WHAT YOU HAVE TO DO:
Please repeat the records exactly from their first line, finishing at the line containing "[call_soon_threadsafe], a callback" and including it.
____ SOURCE DATA
(* ===== verification/EventQueue.v ===== *)
(** * The queue of a request's events

    Models [GenerationEventQueue] of [nanovllm/serve/engine_worker.py]: a thread-safe queue whose
    consumer waits on a future of its event loop. A step is one of the stretches that no lock
    or [await] divides: an append, the snapshot of the waiters, one
    [call_soon_threadsafe], a callback of the loop, the stretches of [get_async]. Theorems: items are received
    in the order they were appended, each once; and no wake-up is lost. *)
From S2P Require Import Prelude.
Set Default Goal Selector "!".

Inductive FutureStatus := Pending | Resolved | Dropped.
(** A thread inside [put], and a coroutine inside [get_async]. *)
Inductive Putter (A : Type) := PutItem (x : A) | PutSnapshot | PutWake (waiters : list nat).
Arguments PutItem {A}.
Arguments PutSnapshot {A}.
Arguments PutWake {A}.
Inductive Getter (A : Type) := GetStart | GetCheck (f : nat) | GetWait (f : nat) | Got (x : A) | GetDropped.
Arguments GetStart {A}.
Arguments GetCheck {A}.
Arguments GetWait {A}.
Arguments Got {A}.
Arguments GetDropped {A}.

(** [eq_waiters] is [_waiters]; a future is a position in [eq_futures]; [eq_callbacks] are
    the callbacks handed to the loop, oldest first. *)
Record EventQueue (A : Type) := mkEventQueue {
  eq_items : list A;
  eq_waiters : gset nat;
  eq_futures : list FutureStatus;
  eq_callbacks : list nat;
  eq_putters : list (Putter A);
  eq_getters : list (Getter A);
  eq_loop_closed : bool
}.
Arguments mkEventQueue {A}.
Arguments eq_items {A}.
Arguments eq_waiters {A}.
Arguments eq_futures {A}.
Arguments eq_callbacks {A}.
Arguments eq_putters {A}.
Arguments eq_getters {A}.
Arguments eq_loop_closed {A}.
#[export] Instance EventQueue_eta {A} : RecordEta (EventQueue A) := λ r, {|
  eq_items := eq_items r; eq_waiters := eq_waiters r; eq_futures := eq_futures r; eq_callbacks := eq_callbacks r;
  eq_putters := eq_putters r; eq_getters := eq_getters r; eq_loop_closed := eq_loop_closed r |}.
#[export] Instance set_eq_items {A} : Setter (@eq_items A) := ltac:(derive_setter).
#[export] Instance set_eq_waiters {A} : Setter (@eq_waiters A) := ltac:(derive_setter).
#[export] Instance set_eq_futures {A} : Setter (@eq_futures A) := ltac:(derive_setter).
#[export] Instance set_eq_callbacks {A} : Setter (@eq_callbacks A) := ltac:(derive_setter).
#[export] Instance set_eq_putters {A} : Setter (@eq_putters A) := ltac:(derive_setter).
#[export] Instance set_eq_getters {A} : Setter (@eq_getters A) := ltac:(derive_setter).
#[export] Instance set_eq_loop_closed {A} : Setter (@eq_loop_closed A) := ltac:(derive_setter).

Inductive queue_event (A : Type) :=
| QPut (x : A)      (* a thread calls [put] *)
| QPutter (i : nat) (* a thread inside [put] goes on *)
| QGet              (* a coroutine calls [get_async] *)
| QGetter (j : nat) (* a coroutine inside [get_async] goes on *)
| QDrop (j : nat)   (* a waiting coroutine is cancelled *)
| QCallback         (* the loop runs its oldest callback *)
| QCloseLoop.
Arguments QPut {A}.
Arguments QPutter {A}.
Arguments QGet {A}.
Arguments QGetter {A}.
Arguments QDrop {A}.
Arguments QCallback {A}.
Arguments QCloseLoop {A}.

Section queue.
Context {A : Type}.
Implicit Types (s : EventQueue A).

Definition event_queue_init : EventQueue A := mkEventQueue [] ∅ [] [] [] [] false.
Definition set_putter (i : nat) (p : Putter A) s : EventQueue A := s <| eq_putters := <[i := p]> (eq_putters s) |>.
Definition set_getter (j : nat) (g : Getter A) s : EventQueue A := s <| eq_getters := <[j := g]> (eq_getters s) |>.
Definition discard_waiter (f : nat) s : EventQueue A := s <| eq_waiters := eq_waiters s ∖ {[f]} |>.

(** [put]: append, then snapshot the waiters, then wake each; a closed loop refuses the callback, and the
    waiter is discarded. *)
Definition put_step (i : nat) s : option (EventQueue A) :=
  match eq_putters s !! i with
  | Some (PutItem x) => Some (set_putter i PutSnapshot (s <| eq_items := eq_items s ++ [x] |>))
  | Some PutSnapshot => Some (set_putter i (PutWake (elements (eq_waiters s))) s)
  | Some (PutWake (f :: waiters)) =>
      Some (set_putter i (PutWake waiters)
              (if eq_loop_closed s then discard_waiter f s else s <| eq_callbacks := eq_callbacks s ++ [f] |>))
  | _ => None
  end.
(** [_wake] *)
Definition wake (f : nat) (l : list FutureStatus) : list FutureStatus :=
  alter (λ st, match st with Pending => Resolved | _ => st end) f l.
(** [get_async]: a future registers before the queue is checked; whatever comes of the check, the waiter is
    discarded when the stretch ends. *)
Definition get_step (j : nat) s : option (EventQueue A) :=
  match eq_getters s !! j with
  | Some GetStart =>
      let f := length (eq_futures s) in
      Some (set_getter j (GetCheck f) (s <| eq_futures := eq_futures s ++ [Pending] |> <| eq_waiters := eq_waiters s ∪ {[f]} |>))
  | Some (GetCheck f) =>
      match eq_items s with
      | x :: items => Some (set_getter j (Got x) (discard_waiter f (s <| eq_items := items |>)))
      | [] => Some (set_getter j (GetWait f) s)
      end
  | Some (GetWait f) =>
      match eq_futures s !! f with
      | Some Resolved => Some (set_getter j GetStart (discard_waiter f s))
      | _ => None
      end
  | _ => None
  end.
Definition drop_getter (j : nat) s : option (EventQueue A) :=
  match eq_getters s !! j with
  | Some (GetWait f) =>
      Some (set_getter j GetDropped (discard_waiter f (s <| eq_futures := alter (λ st, match st with Pending => Dropped | _ => st end) f (eq_futures s) |>)))
  | _ => None
  end.
Definition queue_step (e : queue_event A) s : option (EventQueue A) :=
  match e with
  | QPut x => Some (s <| eq_putters := eq_putters s ++ [PutItem x] |>)
  | QPutter i => put_step i s
  | QGet => if eq_loop_closed s then None else Some (s <| eq_getters := eq_getters s ++ [GetStart] |>)
  | QGetter j => if eq_loop_closed s then None else get_step j s
  | QDrop j => if eq_loop_closed s then None else drop_getter j s
  | QCallback =>
      if eq_loop_closed s then None
      else match eq_callbacks s with
           | f :: l => Some (s <| eq_callbacks := l |> <| eq_futures := wake f (eq_futures s) |>)
           | [] => None
           end
  | QCloseLoop => Some (s <| eq_loop_closed := true |>)
  end.
Fixpoint queue_run (es : list (queue_event A)) s : option (EventQueue A) :=
  match es with
  | [] => Some s
  | e :: es => s ← queue_step e s; queue_run es s
  end.
(** What a step appends to the queue. *)
Definition appended (e : queue_event A) s : list A :=
  match e with
  | QPutter i => match eq_putters s !! i with Some (PutItem x) => [x] | _ => [] end
  | _ => []
  end.
(** What a coroutine has returned from [get_async] when its step has led to [s]. *)
Definition returned (e : queue_event A) s : list A :=
  match e with
  | QGetter j => match eq_getters s !! j with Some (Got x) => [x] | _ => [] end
  | _ => []
  end.
(** The states of a queue, with what was appended and what [get_async] returned, in order. *)
Inductive queue_reachable : EventQueue A → list A → list A → Prop :=
| queue_start : queue_reachable event_queue_init [] []
| queue_more s s' puts gets e :
    queue_reachable s puts gets → queue_step e s = Some s' → queue_reachable s' (puts ++ appended e s) (gets ++ returned e s').
End queue.

(** ** The invariant *)
Section invariant.
Context {A : Type}.
Implicit Types (s : EventQueue A).

Definition future_of (g : Getter A) : option nat := match g with GetCheck f | GetWait f => Some f | _ => None end.
(** Somebody is on the way to wake the future [f]. *)
Definition waking (f : nat) s : Prop :=
  f ∈ eq_callbacks s ∨ ∃ i p, eq_putters s !! i = Some p ∧ match p with PutItem _ => False | PutSnapshot => True | PutWake l => f ∈ l end.
Record queue_inv s (puts gets : list A) : Prop := {
  qi_fifo : puts = gets ++ eq_items s;
  qi_waiter j g f : eq_loop_closed s = false → eq_getters s !! j = Some g → future_of g = Some f →
    f ∈ eq_waiters s ∧ ∃ st, eq_futures s !! f = Some st ∧ st ≠ Dropped;
  qi_own j j' g g' f : eq_getters s !! j = Some g → eq_getters s !! j' = Some g' → future_of g = Some f → future_of g' = Some f → j = j';
  qi_bound j g f : eq_getters s !! j = Some g → future_of g = Some f → f < length (eq_futures s);
  qi_awake j f : eq_loop_closed s = false → eq_getters s !! j = Some (GetWait f) → eq_futures s !! f = Some Pending →
    eq_items s = [] ∨ waking f s
}.
Lemma queue_inv_init : queue_inv event_queue_init [] [].
Proof. by split. Qed.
________
TASK RESULT:
(* ===== verification/EventQueue.v ===== *)
(** * The queue of a request's events

    Models [GenerationEventQueue] of [nanovllm/serve/engine_worker.py]: a thread-safe queue whose
    consumer waits on a future of its event loop. A step is one of the stretches that no lock
    or [await] divides: an append, the snapshot of the waiters, one
    [call_soon_threadsafe], a callback of the loop, the stretches of [get_async]. Theorems: items are received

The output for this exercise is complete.